ENTRIES SUPPLIED:

(** X10.  Inside a bound extent the process variables are never
    consulted: the outcome of the factory is the same whatever
    [process.env] holds. *)
Theorem context_hides_fallback (pkg : PackageJson)
    (environmentId apiKey : option string) (p : Process)
    (c : RequestContext) (e : gmap string string) :
  store p = Some c →
  (createMapiClient pkg environmentId apiKey (set_env e p)).1
  = (createMapiClient pkg environmentId apiKey p).1.
Proof.
  intros Hs. rewrite !createMapiClient_eq. cbn [fst].
  rewrite (ambient_context p c Hs), (ambient_context (set_env e p) c); done.
Qed.

Lemma context_hides_fallback_witness :
  let pkg := mkPackageJson "mcp-server" "1.0.0" in
  let p := mkProcess (Some (mkRequestContext "x" "y")) ∅ [] [] in
  (createMapiClient pkg None None
     (set_env {["KONTENT_API_KEY" := "k"; "KONTENT_ENVIRONMENT_ID" := "e"]} p)).1
  = (createMapiClient pkg None None p).1.
Proof.
  intros pkg p.
  apply (context_hides_fallback pkg None None p (mkRequestContext "x" "y")).
  reflexivity.
Defined.

End FactoryFacts.

(** ** More on the context carrier *)

Module CarrierFacts.
Import CtxFacts.

(** X11.  [runWithContext] hands back what its callback returned or
    threw and puts the store slot back as it found it, whatever the
    callback did.  A nested call shadows the outer identity for its own
    callback only: once the inner call is over, whether it returned or
    threw, a lookup in the outer callback sees the outer identity. *)
Theorem runWithContext_scoped {T} (a b : RequestContext) (fn : M T) (p : Process) :
  (Ctx.runWithContext a fn p).1 = (fn (set_store (Some a) p)).1
  ∧ store (Ctx.runWithContext a fn p).2 = store p
  ∧ Ctx.runWithContext a (Ctx.runWithContext b Ctx.getRequestContext) p = (Ok b, p)
  ∧ (Ctx.runWithContext a
       (try_catch (Ctx.runWithContext b fn;; mret tt) (mret tt);;
        Ctx.getRequestContext) p).1 = Ok a.
Proof.
  split; [by rewrite runWithContext_eq|].
  split; [rewrite runWithContext_eq; by destruct (fn _) as [r []]|].
  split.
  - rewrite !runWithContext_eq, getRequestContext_eq. cbn [fst snd].
    by rewrite !set_store_back.
  - rewrite runWithContext_eq. cbn [fst].
    unfold try_catch, mbind, M_bind, mret, M_ret.
    rewrite runWithContext_eq.
    destruct (fn (set_store (Some b) (set_store (Some a) p))) as [[v|msg] p2];
      cbn [fst snd]; by rewrite getRequestContext_eq.
Qed.

End CarrierFacts.

(** ** More on interleaved handlers *)

Module ExtentFacts.
Import Loop LoopSpec BoundSpec LoopFacts.

Lemma bound_RunWith context fn :
  bound (RunWith context fn) = context :: bound_block fn.
Proof. reflexivity. Qed.

Lemma bound_Defer k : bound (Defer k) = bound_block k.
Proof. reflexivity. Qed.

Lemma confined_bind S (m1 m2 : M unit) :
  confined S m1 → confined S m2 → confined S (m1;; m2).
Proof.
  intros H1 H2 p Hp. unfold mbind, M_bind.
  specialize (H1 p Hp). destruct (m1 p) as [[[]|msg] p1]; simpl in *; auto.
Qed.

Lemma confined_block S sc l :
  Forall (λ c, ∀ sc', (∀ x, sc' = Some x → S x) → Forall S (bound c) →
                confined S (exec sc' c)) l →
  (∀ x, sc = Some x → S x) → Forall S (bound_block l) →
  confined S (exec_block sc l).
Proof.
  intros Hl Hsc. induction Hl as [|c l Hc _ IH]; simpl; intros Hb.
  - intros p Hp. done.
  - apply Forall_app in Hb as [Hb1 Hb2]. apply confined_bind; auto.
Qed.

Lemma confined_exec S c : ∀ sc,
  (∀ x, sc = Some x → S x) → Forall S (bound c) → confined S (exec sc c).
Proof.
  induction c as [|context fn IH|k] using cmd_ind; intros sc Hsc Hb p [Hq Hl].
  - simpl. rewrite CtxFacts.getRequestContext_eq. simpl. split; [done|].
    apply Forall_app; split; [done|]. apply Forall_singleton.
    intros c Hc. simpl in Hc. auto.
  - rewrite exec_RunWith, CtxFacts.runWithContext_eq. cbn [snd].
    rewrite bound_RunWith in Hb. apply Forall_cons in Hb as [Hctx Hb].
    assert (within S (exec_block (Some context) fn (set_store (Some context) p)).2)
      as Hw.
    { apply confined_block; auto; [|by split].
      intros x [= <-]. done. }
    destruct ((exec_block (Some context) fn (set_store (Some context) p)).2).
    exact Hw.
  - rewrite bound_Defer in Hb. simpl. split; [|done].
    apply Forall_app; split; [done|]. apply Forall_singleton. by split.
Qed.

WHAT TO DO: Transcribe the records above from the line holding "confined S (exec sc' c)) l →" down to the line holding "intros x [= <-].", inclusive, without adding anything.

ANSWER SECTION:
                confined S (exec sc' c)) l →
  (∀ x, sc = Some x → S x) → Forall S (bound_block l) →
  confined S (exec_block sc l).
Proof.
  intros Hl Hsc. induction Hl as [|c l Hc _ IH]; simpl; intros Hb.
  - intros p Hp. done.
  - apply Forall_app in Hb as [Hb1 Hb2]. apply confined_bind; auto.
Qed.

Lemma confined_exec S c : ∀ sc,
  (∀ x, sc = Some x → S x) → Forall S (bound c) → confined S (exec sc c).
Proof.
  induction c as [|context fn IH|k] using cmd_ind; intros sc Hsc Hb p [Hq Hl].
  - simpl. rewrite CtxFacts.getRequestContext_eq. simpl. split; [done|].
    apply Forall_app; split; [done|]. apply Forall_singleton.
    intros c Hc. simpl in Hc. auto.
  - rewrite exec_RunWith, CtxFacts.runWithContext_eq. cbn [snd].
    rewrite bound_RunWith in Hb. apply Forall_cons in Hb as [Hctx Hb].
    assert (within S (exec_block (Some context) fn (set_store (Some context) p)).2)
      as Hw.
    { apply confined_block; auto; [|by split].
      intros x [= <-]. done. }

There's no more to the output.